On the issue of schools, the Democrats can't even be described as the "lesser evil." They are leading the way on corporate school deform--and accomplishing what the Republicans' conservative ideologues once only dreamed about.


THE SOCIALIST case isn't that there are no differences between Democrats and Republicans, but that, when judged from outside the narrow limits of what's acceptable in mainstream politics, they share a lot more in common than either party ever admits.

Equally important to this case is a lesson from history--that the most important changes in society have come about not because of the differences between figures or parties within the political establishment, but because ordinary people refused to accept the limits of conventional mainstream politics and organized political protest and struggle that changed the status quo.

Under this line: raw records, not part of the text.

Lemma visit_stmt_tables node :
  forall self, tables_kept self (snd (visit_stmt self node)).
Proof.
  induction node as
    [ l c name args body IHbody | l c v | l c targets v
    | l c test body orelse IHbody IHorelse
    | l c test body orelse IHbody IHorelse | v | | | ]
    using stmt_nested_ind; intros self; cbn [TypeAnalyser.visit_stmt];
    try (apply tables_kept_extends, extends_refl).
  - (* FunctionDef *)
    pose proof (visit_arguments_tables args self) as Hargs.
    destruct (visit_arguments self args) as [args' [self1 [v|e]]]; cbn [snd] in *;
      [|exact Hargs].
    destruct (dict_get (TypeAnalyser.symbols self1) name) as [method|];
      cbn [snd]; try (eapply tables_kept_trans; [exact Hargs|];
                     apply tables_kept_extends, extends_refl).
    pose proof (visit_each_tables visit_stmt body IHbody
                  (TypeAnalyser.set_current_method self1 (Some method))) as Hbody.
    destruct Hargs as (Hm & Hs & _).
    destruct (TypeAnalyser.visit_each _ _ body) as [body' [self3 [v'|e]]];
      cbn [snd] in *; destruct Hbody as (Hm' & Hs' & _);
      cbn in Hm', Hs'; repeat split; cbn; try congruence.
    now right.
  - (* Return *)
    destruct v as [value_|].
    + destruct (ast.is_Tuple value_); cbn [snd];
        [apply tables_kept_extends, extends_log|].
      destruct (TypeAnalyser.current_return_type self) as [return_type|] eqn:Hcm; cbn [snd];
        [|apply tables_kept_extends, extends_refl].
      destruct (IType_eqb _ _); cbn [snd];
        [apply tables_kept_extends, extends_log|].
      pose proof (tables_kept_expr self value_) as H.
      destruct (visit self value_) as [value' o]. cbn [snd] in *.
      now apply tables_kept_discard.
    + destruct (TypeAnalyser.current_return_type self) as [return_type|] eqn:Hcm; cbn [snd];
        [|apply tables_kept_extends, extends_refl].
      destruct (negb _); cbn [snd];
        [apply tables_kept_extends, extends_log
        |apply tables_kept_extends, extends_refl].
  - (* Assign *)
    destruct (Nat.ltb _ _); cbn [snd]; [apply tables_kept_extends, extends_log|].
    destruct targets as [|target rest]; cbn [snd];
      [apply tables_kept_extends, extends_refl|].
    destruct (ast.is_Tuple target); cbn [snd];
      [apply tables_kept_extends, extends_log|].
    pose proof (visit_each_tables visit (target :: rest)
                  (proj2 (Forall_forall _ _) (fun e _ self => tables_kept_expr self e))
                  self) as Htargets.
    destruct (TypeAnalyser.visit_each visit self (target :: rest))
      as [targets' [self1 [v1|e]]]; cbn [snd] in *; [|exact Htargets].
    pose proof (tables_kept_expr self1 v) as Hv.
    destruct (visit self1 v) as [v' o]. cbn [snd] in *.
    eapply tables_kept_trans; [exact Htargets|]. now apply tables_kept_discard.
  - (* While *)
    pose proof (tables_kept_expr self test) as Htest.
    destruct (visit self test) as [test' [self1 [test_value|e]]]; cbn [snd] in *;
      [|exact Htest].
    pose proof (check_test_tables self1 l c test_value) as Hcheck.
    destruct (TypeAnalyser.check_test self1 l c test_value) as [self2 [u|e]];
      cbn [snd] in *;
      [|eapply tables_kept_trans; [exact Htest | exact Hcheck]].
    pose proof (visit_each_tables visit_stmt body IHbody self2) as Hbody.
    destruct (TypeAnalyser.visit_each visit_stmt self2 body) as [body' [self3 [u'|e]]];
      cbn [snd] in *;
      [|eapply tables_kept_trans; [exact Htest|];
        eapply tables_kept_trans; [exact Hcheck | exact Hbody]].
    pose proof (visit_each_tables visit_stmt orelse IHorelse self3) as Horelse.
    destruct (TypeAnalyser.visit_each visit_stmt self3 orelse) as [orelse' o].
    cbn [snd] in *.
    eapply tables_kept_trans; [exact Htest|].
    eapply tables_kept_trans; [exact Hcheck|].
    eapply tables_kept_trans; [exact Hbody | exact Horelse].
  - (* If *)
    pose proof (tables_kept_expr self test) as Htest.
    destruct (visit self test) as [test' [self1 [test_value|e]]]; cbn [snd] in *;
      [|exact Htest].
    pose proof (check_test_tables self1 l c test_value) as Hcheck.
    destruct (TypeAnalyser.check_test self1 l c test_value) as [self2 [u|e]];
      cbn [snd] in *;
      [|eapply tables_kept_trans; [exact Htest | exact Hcheck]].
    pose proof (visit_each_tables visit_stmt body IHbody self2) as Hbody.
    destruct (TypeAnalyser.visit_each visit_stmt self2 body) as [body' [self3 [u'|e]]];
      cbn [snd] in *;
      [|eapply tables_kept_trans; [exact Htest|];
        eapply tables_kept_trans; [exact Hcheck | exact Hbody]].
    destruct (_ && _); cbn [snd].
    + eapply tables_kept_trans; [exact Htest|].
      eapply tables_kept_trans; [exact Hcheck|].
      eapply tables_kept_raise with (e := Builtin NotImplementedError).
      destruct Hbody as (Hm & Hs & _). now repeat split.
    + pose proof (visit_each_tables visit_stmt orelse IHorelse self3) as Horelse.
      destruct (TypeAnalyser.visit_each visit_stmt self3 orelse) as [orelse' o].
      cbn [snd] in *.
      eapply tables_kept_trans; [exact Htest|].
      eapply tables_kept_trans; [exact Hcheck|].
      eapply tables_kept_trans; [exact Hbody | exact Horelse].
  - (* Expr *)
    pose proof (tables_kept_expr self v) as H.
    destruct (visit self v) as [v' o]. cbn [snd] in *.
    now apply tables_kept_discard.
Qed.

(** ** The analyser after the walk of a module *)

(** An analysis that returns has logged nothing and leaves the analyser as
    [__init__] set it up: no error, no module, the symbol table it was
    given and no current method; [has_errors] is false. *)
Theorem analyse_returns_fresh ast_tree symbol_table tree' self' v :
  TypeAnalyser.analyse BinaryOp_table UnaryOp_table ast_tree symbol_table
  = (tree', (self', Returns v)) ->
  self' = TypeAnalyser.init symbol_table
  /\ TypeAnalyser.has_errors self' = false.
Proof.
  unfold TypeAnalyser.analyse, TypeAnalyser.visit_Module. intros H.
  pose proof (visit_each_logged visit_stmt ast_tree
                (proj2 (Forall_forall _ _)
                   (fun s _ => visit_stmt_logged BinaryOp_table UnaryOp_table s))
                (TypeAnalyser.init symbol_table)) as Hlog.
  pose proof (visit_each_tables visit_stmt ast_tree
                (proj2 (Forall_forall _ _) (fun s _ => visit_stmt_tables s))
                (TypeAnalyser.init symbol_table)) as Htab.
  rewrite H in Hlog, Htab. cbn in Hlog, Htab.
  destruct Htab as (Hm & Hs & Hc).
  assert (Hc' : TypeAnalyser.current_method self' = None) by now destruct Hc.
  destruct self' as [errors modules symbols current_method]. cbn in *.
  subst. now split.
Qed.

(** A compiler error raised by the walk of an expression, of a statement
    or of a module is the last diagnostic of [errors]: no compiler error
    leaves the analyser without being logged, and [has_errors] is then
    true. *)
Theorem raised_error_is_last_diagnostic :
  (forall self node node' self' error,
     visit self node = (node', (self', Raises (CompilerErr error))) ->
     exists before, TypeAnalyser.errors self' = before ++ [error])
  /\ (forall self node node' self' error,
        visit_stmt self node = (node', (self', Raises (CompilerErr error))) ->
        exists before, TypeAnalyser.errors self' = before ++ [error])
  /\ (forall ast_tree symbol_table tree' self' error,
        TypeAnalyser.analyse BinaryOp_table UnaryOp_table ast_tree symbol_table
        = (tree', (self', Raises (CompilerErr error))) ->
        (exists before, TypeAnalyser.errors self' = before ++ [error])
        /\ TypeAnalyser.has_errors self' = true).
Proof.
  split; [|split].
  - intros self node node' self' error H.
    pose proof (visit_raised node self) as Hr. now rewrite H in Hr.
  - intros self node node' self' error H.
    pose proof (visit_stmt_raised node self) as Hr. now rewrite H in Hr.
  - intros ast_tree symbol_table tree' self' error H.
    unfold TypeAnalyser.analyse, TypeAnalyser.visit_Module in H.
    pose proof (visit_each_raised visit_stmt ast_tree
                  (proj2 (Forall_forall _ _) (fun s _ => visit_stmt_raised s))
                  (TypeAnalyser.init symbol_table)) as Hr.
    rewrite H in Hr. cbn in Hr. split; [exact Hr|].
    destruct Hr as [before Hb]. unfold TypeAnalyser.has_errors. rewrite Hb.
    rewrite length_app. apply Nat.ltb_lt. cbn. lia.
Qed.

(** ** One diagnostic outside comparisons and boolean operations *)

Lemma once_log_error self error :
  logs_at_most_once self (TypeAnalyser._log_error self error).
Proof. reflexivity. Qed.

Lemma once_check_Subscript self l c v i :
  logs_at_most_once self (TypeAnalyser.check_Subscript self l c v i).
Proof.
  unfold TypeAnalyser.check_Subscript.
  destruct (TypeAnalyser.symbol_of_Name self v) as [v'|e] eqn:Hv;
    [|now rewrite (symbol_of_Name_raises _ _ _ Hv)].
  destruct (TypeAnalyser.symbol_of_Name self i) as [i'|e] eqn:Hi;
    [|now rewrite (symbol_of_Name_raises _ _ _ Hi)].
  destruct (TypeAnalyser.is_IType v' && TypeAnalyser.is_IType i'); [reflexivity|].
  destruct (TypeAnalyser.get_type self v') as [symbol_type|e] eqn:Hst;
    [|now rewrite (get_type_raises _ _ _ Hst)].
  destruct (TypeAnalyser.get_type self i') as [index_type|e] eqn:Hit;
    [|now rewrite (get_type_raises _ _ _ Hit)].
  destruct symbol_type; try reflexivity.
  now destruct (negb _).
Qed.

Lemma once_check_test self l c v :
  logs_at_most_once self (TypeAnalyser.check_test self l c v).
Proof.
  unfold TypeAnalyser.check_test.
  destruct (TypeAnalyser.get_type self v) as [test_type|e] eqn:Ht.
  - now destruct (negb _).
  - now rewrite (get_type_raises _ _ _ Ht).
Qed.

Lemma once_resolve_BinOp self l c op operator r_operand l_operand :
  logs_at_most_once self
    (snd (TypeAnalyser.resolve_BinOp BinaryOp_table self l c op operator
            r_operand l_operand)).
Proof.
  unfold TypeAnalyser.resolve_BinOp, TypeAnalyser.get_bin_op.
  destruct operator as [operator|]; [|reflexivity].
  destruct (TypeAnalyser.get_type self l_operand) as [l_type|e] eqn:Hl;
    [|now rewrite (get_type_raises _ _ _ Hl)].
  destruct (TypeAnalyser.get_type self r_operand) as [r_type|e] eqn:Hr;
    [|now rewrite (get_type_raises _ _ _ Hr)].
  destruct (BinaryOp.validate_type _ _ _ _) as [operation|].
  - now destruct (negb _).
  - now destruct (BinaryOp.get_operation_by_operator _ _).
Qed.

Lemma once_resolve_UnaryOp self l c op operator operand :
  logs_at_most_once self
    (snd (TypeAnalyser.resolve_UnaryOp UnaryOp_table self l c op operator operand)).
Proof.
  unfold TypeAnalyser.resolve_UnaryOp, TypeAnalyser.get_un_op.
  destruct operator as [operator|]; [|reflexivity].
  destruct (TypeAnalyser.get_type self operand) as [op_type|e] eqn:Ho;
    [|now rewrite (get_type_raises _ _ _ Ho)].
  destruct (UnaryOp.validate_type _ _ _) as [operation|].
  - now destruct (negb _).
  - now destruct (UnaryOp.get_operation_by_operator _ _).
Qed.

This lesson obviously applies to today. For example, it was far more important for anyone who wants to see education justice to be active in building support and solidarity for the Chicago teachers than to be active in promoting Barack Obama's presidential campaign.

The net impact of four years of Obama has been to accelerate the drive for privatization and anti-teacher scapegoating in cities and towns around the country. The impact of nine days of teachers on the picket line in Chicago was to focus national attention on an alternative vision for public schools--and, it seems, to spark a small wave of militancy and strikes in Chicago-area schools and perhaps beyond.

Similarly, if Romney and the Republicans are getting less of a hearing for their bashing of "big government"--the chief ideological justification for austerity and cutbacks--than during the Tea Party-dominated midterm elections in 2010, it's not because of Obama's recent turn to populist rhetoric. Far more important in changing the political climate was the rise of the Occupy Wall Street movement last year, which gave voice to the bitterness of millions of people at the greed and corruption of Corporate America and the U.S. political system.

Even on the issues where the Democrats stand out from the Republicans, the Democrats don't deserve the credit they get. For example, the Obama administration has been forced to move--too slowly--in the direction of LGBT rights because masses of people refused to wait on the White House, but organized protest and grassroots organization to demand action, starting on Election Night in 2008.

Millions of people will vote Democratic on Election Day in November, not because they expect Obama to accomplish a lot in a second term, but because they're disgusted by Republicans like Romney and want to stop them. It seems like common sense to support the party that stands to the left of the Republicans, however slightly and inconsistently.

But it's important to remember that the distance between the Democrats on the left and the Republicans on the right today is not nearly so large as the distance that both mainstream parties together shift to the right or the left--depending, above all, on the pressure of struggle from below.

It follows, therefore, that the most important thing people dedicated to pushing politics leftward can do is build that struggle from below--and resist the calls to collapse it or tailor it to the electoral requirements of the "lesser evil."

As the historian Howard Zinn put it in an interview with Socialist Worker right after George W. Bush took office in 2001:

There's hardly anything more important that people can learn than the fact that the really critical thing isn't who is sitting in the White House, but who is sitting in--in the streets, in the cafeterias, in the halls of government, in the factories. Who is protesting, who is occupying offices and demonstrating--those are the things that determine what happens.